[Stored items]
+ + + +

(* ===== verification/Descriptor.v ===== *)
(** * The messages on the wire
    ([src/credbroker/proto/credbroker.proto], [src/credbroker/proto/credbroker_pb2.py])

    The interface file as data, the serialized descriptor the generated module
    hands to protobuf, and the positions it assigns.  protobuf itself is a
    parameter; [serialize] is the published encoding of [descriptor.proto],
    which says what the descriptor has to be. *)

From Stdlib Require Import Ascii.
From stdpp Require Import base tactics list strings numbers.
From S2P Require Import Prelude PyStr Errors Json Hashing Uuid Config Models Effects Tools Grants Invoke Grpc Proto.
Open Scope string_scope.
#[local] Open Scope Z_scope.

(** ** The interface file *)

Inductive field_type :=
| FString
| FBool
| FMessage (type_name : string).

Record field_desc := Field { fl_name : string; fl_type : field_type; fl_number : Z }.
Record message_desc := Message { ms_name : string; ms_fields : list field_desc }.
Record method_desc := Method { me_name : string; me_input : string; me_output : string }.
Record service_desc := Service { se_name : string; se_methods : list method_desc }.

Record file_desc := File {
  fd_name : string;
  fd_package : string;
  fd_imports : list string;
  fd_messages : list message_desc;
  fd_services : list service_desc;
  fd_syntax : string
}.

(** [credbroker.proto], its type names resolved. *)
Definition grant_request_desc : message_desc := Message "GrantRequest"
  [Field "agent_id" FString 1; Field "tool_name" FString 2; Field "requested_scope" FString 3].

Definition grant_response_desc : message_desc := Message "GrantResponse"
  [Field "grant_token" FString 1; Field "expires_at" (FMessage ".google.protobuf.Timestamp") 2;
   Field "grant_id" FString 3].

Definition invoke_request_desc : message_desc := Message "InvokeRequest"
  [Field "grant_token" FString 1; Field "tool_name" FString 2;
   Field "arguments" (FMessage ".google.protobuf.Struct") 3; Field "idempotency_key" FString 4].

Definition invoke_response_desc : message_desc := Message "InvokeResponse"
  [Field "result" (FMessage ".google.protobuf.Struct") 1; Field "status" FString 2].

Definition revoke_request_desc : message_desc := Message "RevokeRequest" [Field "grant_id" FString 1].

Definition revoke_response_desc : message_desc := Message "RevokeResponse" [Field "revoked" FBool 1].

Definition credbroker_desc : service_desc := Service "CredBroker"
  [Method "RequestGrant" ".credbroker.v1.GrantRequest" ".credbroker.v1.GrantResponse";
   Method "InvokeTool" ".credbroker.v1.InvokeRequest" ".credbroker.v1.InvokeResponse";
   Method "RevokeGrant" ".credbroker.v1.RevokeRequest" ".credbroker.v1.RevokeResponse"].

Definition credbroker_proto : file_desc := {|
  fd_name := "credbroker/proto/credbroker.proto";
  fd_package := "credbroker.v1";
  fd_imports := ["google/protobuf/struct.proto"; "google/protobuf/timestamp.proto"];
  fd_messages := [grant_request_desc; grant_response_desc; invoke_request_desc; invoke_response_desc;
                  revoke_request_desc; revoke_response_desc];
  fd_services := [credbroker_desc];
  fd_syntax := "proto3"
|}.

(** ** The generated module *)

(** The bytes a Python literal stands for. *)
Definition hex_value (c : ascii) : Z := default 0 (digit_value c).

Fixpoint bytes_literal (s : string) : bytes :=
  match s with
  | String c s1 =>
      if Ascii.eqb c "\" then
        match s1 with
        | String e s2 =>
            if Ascii.eqb e "x" then
              match s2 with
              | String h (String l s3) => Z_byte (16 * hex_value h + hex_value l) :: bytes_literal s3
              | _ => []
              end
            else
              (if Ascii.eqb e "n" then Byte.x0a
               else if Ascii.eqb e "r" then Byte.x0d
               else if Ascii.eqb e "t" then Byte.x09
               else byte_of_ascii e) :: bytes_literal s2
        | EmptyString => []
        end
      else byte_of_ascii c :: bytes_literal s1
  | EmptyString => []
  end.

(** [DESCRIPTOR], a quotation mark written by its code. *)
Definition DESCRIPTOR : bytes := bytes_literal (
  "\n!credbroker/proto/credbroker.proto\x12\rcredbroker.v1\x1a\x1cgoogle/protobuf/struct.proto" +:+
  "\x1a\x1fgoogle/protobuf/timestamp.proto\x22L\n\x0cGrantRequest\x12\x10\n\x08\x61gent_id\x18" +:+
  "\x01 \x01(\t\x12\x11\n\ttool_name\x18\x02 \x01(\t\x12\x17\n\x0frequested_scope\x18\x03 \x01(" +:+
  "\t\x22f\n\rGrantResponse\x12\x13\n\x0bgrant_token\x18\x01 \x01(\t\x12.\n\nexpires_at\x18\x02" +:+
  " \x01(\x0b\x32\x1a.google.protobuf.Timestamp\x12\x10\n\x08grant_id\x18\x03 \x01(\t\x22|\n\rI" +:+
  "nvokeRequest\x12\x13\n\x0bgrant_token\x18\x01 \x01(\t\x12\x11\n\ttool_name\x18\x02 \x01(\t" +:+
  "\x12*\n\targuments\x18\x03 \x01(\x0b\x32\x17.google.protobuf.Struct\x12\x17\n\x0fidempotency" +:+
  "_key\x18\x04 \x01(\t\x22I\n\x0eInvokeResponse\x12\'\n\x06result\x18\x01 \x01(\x0b\x32\x17.go" +:+
  "ogle.protobuf.Struct\x12\x0e\n\x06status\x18\x02 \x01(\t\x22!\n\rRevokeRequest\x12\x10\n\x08" +:+
  "grant_id\x18\x01 \x01(\t\x22!\n\x0eRevokeResponse\x12\x0f\n\x07revoked\x18\x01 \x01(\x08\x32" +:+
  "\xee\x01\n\nCredBroker\x12I\n\x0cRequestGrant\x12\x1b.credbroker.v1.GrantRequest\x1a\x1c.cre" +:+
  "dbroker.v1.GrantResponse\x12I\n\nInvokeTool\x12\x1c.credbroker.v1.InvokeRequest\x1a\x1d.cred" +:+
  "broker.v1.InvokeResponse\x12J\n\x0bRevokeGrant\x12\x1c.credbroker.v1.RevokeRequest\x1a\x1d.c" +:+
  "redbroker.v1.RevokeResponseb\x06proto3").

(** [_serialized_start] and [_serialized_end]. *)
Definition serialized_range : list (string * (Z * Z)) := [
  ("_GRANTREQUEST", (115, 191));
  ("_GRANTRESPONSE", (193, 295));
  ("_INVOKEREQUEST", (297, 421));
  ("_INVOKERESPONSE", (423, 496));
  ("_REVOKEREQUEST", (498, 531));
  ("_REVOKERESPONSE", (533, 566));
  ("_CREDBROKER", (569, 807))
].

(** What loading the module makes: protobuf's view of the file, and the
    positions, assigned when the descriptors are Python objects. *)
Record pb2 := Pb2 { pb_file : file_desc; pb_ranges : list (string * (Z * Z)) }.

Definition load_pb2 (ValidateProtobufRuntimeVersion : string -> Z -> Z -> Z -> string -> string -> res unit)
    (AddSerializedFile : bytes -> res file_desc) (use_c_descriptors : bool) : res pb2 :=
  res_bind (ValidateProtobufRuntimeVersion "PUBLIC" 7 35 1 "" "credbroker/proto/credbroker.proto") (fun _ =>
  res_map (fun d => Pb2 d (if use_c_descriptors then [] else serialized_range))
    (AddSerializedFile DESCRIPTOR)).

(** ** The published encoding *)

(** Seven bits a byte, the lowest first, the eighth set on all but the last;
    ten bytes hold any number below [2^70]. *)
Fixpoint varint (fuel : nat) (n : Z) : bytes :=
  match fuel with
  | O => []
  | S fuel' => if n <? 128 then [Z_byte n] else Z_byte (n mod 128 + 128) :: varint fuel' (n / 128)
  end.

Definition encode_varint (n : Z) : bytes := varint 10 n.

(** A field is tagged with its number and its wire type, 0 for a varint and
    2 for bytes of a length given. *)
Definition int_field (number n : Z) : bytes :=
  (encode_varint (Z.lor (Z.shiftl number 3) 0) ++ encode_varint n)%list.

Definition bytes_field (number : Z) (b : bytes) : bytes :=
  (encode_varint (Z.lor (Z.shiftl number 3) 2) ++ encode_varint (Z.of_nat (length b)) ++ b)%list.

Definition text_field (number : Z) (s : string) : bytes := bytes_field number (encode s).

Definition LABEL_OPTIONAL : Z := 1.

Definition serialize_type (t : field_type) : bytes :=
  match t with
  | FString => int_field 5 9
  | FBool => int_field 5 8
  | FMessage name => (int_field 5 11 ++ text_field 6 name)%list
  end.

Definition serialize_field (f : field_desc) : bytes :=
  (text_field 1 (fl_name f) ++ int_field 3 (fl_number f) ++ int_field 4 LABEL_OPTIONAL
     ++ serialize_type (fl_type f))%list.

Definition serialize_message (m : message_desc) : bytes :=
  (text_field 1 (ms_name m) ++ flat_map (fun f => bytes_field 2 (serialize_field f)) (ms_fields m))%list.

Definition serialize_method (m : method_desc) : bytes :=
  (text_field 1 (me_name m) ++ text_field 2 (me_input m) ++ text_field 3 (me_output m))%list.

Definition serialize_service (s : service_desc) : bytes :=
  (text_field 1 (se_name s) ++ flat_map (fun m => bytes_field 2 (serialize_method m)) (se_methods s))%list.

Definition serialize (f : file_desc) : bytes :=
  (text_field 1 (fd_name f) ++ text_field 2 (fd_package f) ++ flat_map (text_field 3) (fd_imports f)
     ++ flat_map (fun m => bytes_field 4 (serialize_message m)) (fd_messages f)
     ++ flat_map (fun s => bytes_field 6 (serialize_service s)) (fd_services f)
     ++ text_field 12 (fd_syntax f))%list.

(** What stands at a position of the descriptor. *)
Definition at_range (r : Z * Z) : bytes := take (Z.to_nat (r.2 - r.1)) (drop (Z.to_nat r.1) DESCRIPTOR).

(** *** Names *)

(** The messages of grpc's side, as the descriptor names them. *)
Definition type_name (t : message_type) : string :=
  ".credbroker.v1." +:+
  match t with
  | TGrantRequest => "GrantRequest"
  | TGrantResponse => "GrantResponse"
  | TInvokeRequest => "InvokeRequest"
  | TInvokeResponse => "InvokeResponse"
  | TRevokeRequest => "RevokeRequest"
  | TRevokeResponse => "RevokeResponse"
  end.

Definition service_path (f : file_desc) (s : service_desc) : string := fd_package f +:+ "." +:+ se_name s.

(** A handler as the method it answers. *)
Definition handled (h : string * rpc_handler) : method_desc :=
  Method h.1 (type_name (hd_request h.2)) (type_name (hd_response h.2)).

(** ** What the module stands for *)

(** The descriptor is the encoding of the interface file. *)
Lemma descriptor_serializes : DESCRIPTOR = serialize credbroker_proto.
Proof. vm_compute. reflexivity. Qed.

(** The bytes the generated module hands to protobuf are the encoding of the
    interface file, so protobuf builds exactly its messages and its service;
    each position the module assigns delimits the encoding of the declaration
    it is named after; and a servicer that defines the methods is registered
    under the service's name, each method with the message types declared. *)
Theorem pb2_is_the_interface
    (ValidateProtobufRuntimeVersion : string -> Z -> Z -> Z -> string -> string -> res unit)
    (AddSerializedFile : bytes -> res file_desc) (use_c_descriptors : bool)
    (servicer : class_methods) (server : rpc_server)
    (Hversion : ValidateProtobufRuntimeVersion "PUBLIC" 7 35 1 "" "credbroker/proto/credbroker.proto" = Ok tt)
    (Hadd : AddSerializedFile (serialize credbroker_proto) = Ok credbroker_proto)
    (Hserver : add_CredBrokerServicer_to_server servicer (RpcServer [] []) = Ok server) :
  load_pb2 ValidateProtobufRuntimeVersion AddSerializedFile use_c_descriptors =
    Ok (Pb2 credbroker_proto (if use_c_descriptors then [] else serialized_range)) /\
  map (fun r => at_range r.2) serialized_range =
    (map serialize_message (fd_messages credbroker_proto)
       ++ map serialize_service (fd_services credbroker_proto))%list /\
  map (fun s => (s.1, map handled s.2)) (rs_registered server) =
    map (fun s => (service_path credbroker_proto s, se_methods s)) (fd_services credbroker_proto).
Proof.
  split; [unfold load_pb2; by rewrite Hversion, descriptor_serializes; cbn [res_bind]; rewrite Hadd|].
  split; [vm_compute; reflexivity|]. revert Hserver. unfold add_CredBrokerServicer_to_server, attribute.
  destruct (cm_RequestGrant servicer), (cm_InvokeTool servicer), (cm_RevokeGrant servicer); try done.
  by intros [= <-].
Qed.

Lemma pb2_is_the_interface_witness :
  exists server, map (fun s => (s.1, map handled s.2)) (rs_registered server) =
    [("credbroker.v1.CredBroker", se_methods credbroker_desc)].
Proof.
  eexists. exact (proj2 (proj2 (pb2_is_the_interface (fun _ _ _ _ _ _ => Ok tt) (fun _ => Ok credbroker_proto)
    true base_methods _ eq_refl eq_refl eq_refl))).
Defined.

+ + + +

Out of the data above, set down the lines from the one with "Record method_desc := Method" to the one with "Definition grant_response_desc : message_desc", both included, exactly as written and with no additions.

• [ANSWER TO THE EXERCISE]:
Record method_desc := Method { me_name : string; me_input : string; me_output : string }.
Record service_desc := Service { se_name : string; se_methods : list method_desc }.

Record file_desc := File {
  fd_name : string;
  fd_package : string;
  fd_imports : list string;
  fd_messages : list message_desc;
  fd_services : list service_desc;
  fd_syntax : string
}.

(** [credbroker.proto], its type names resolved. *)
Definition grant_request_desc : message_desc := Message "GrantRequest"
  [Field "agent_id" FString 1; Field "tool_name" FString 2; Field "requested_scope" FString 3].

Definition grant_response_desc : message_desc := Message "GrantResponse"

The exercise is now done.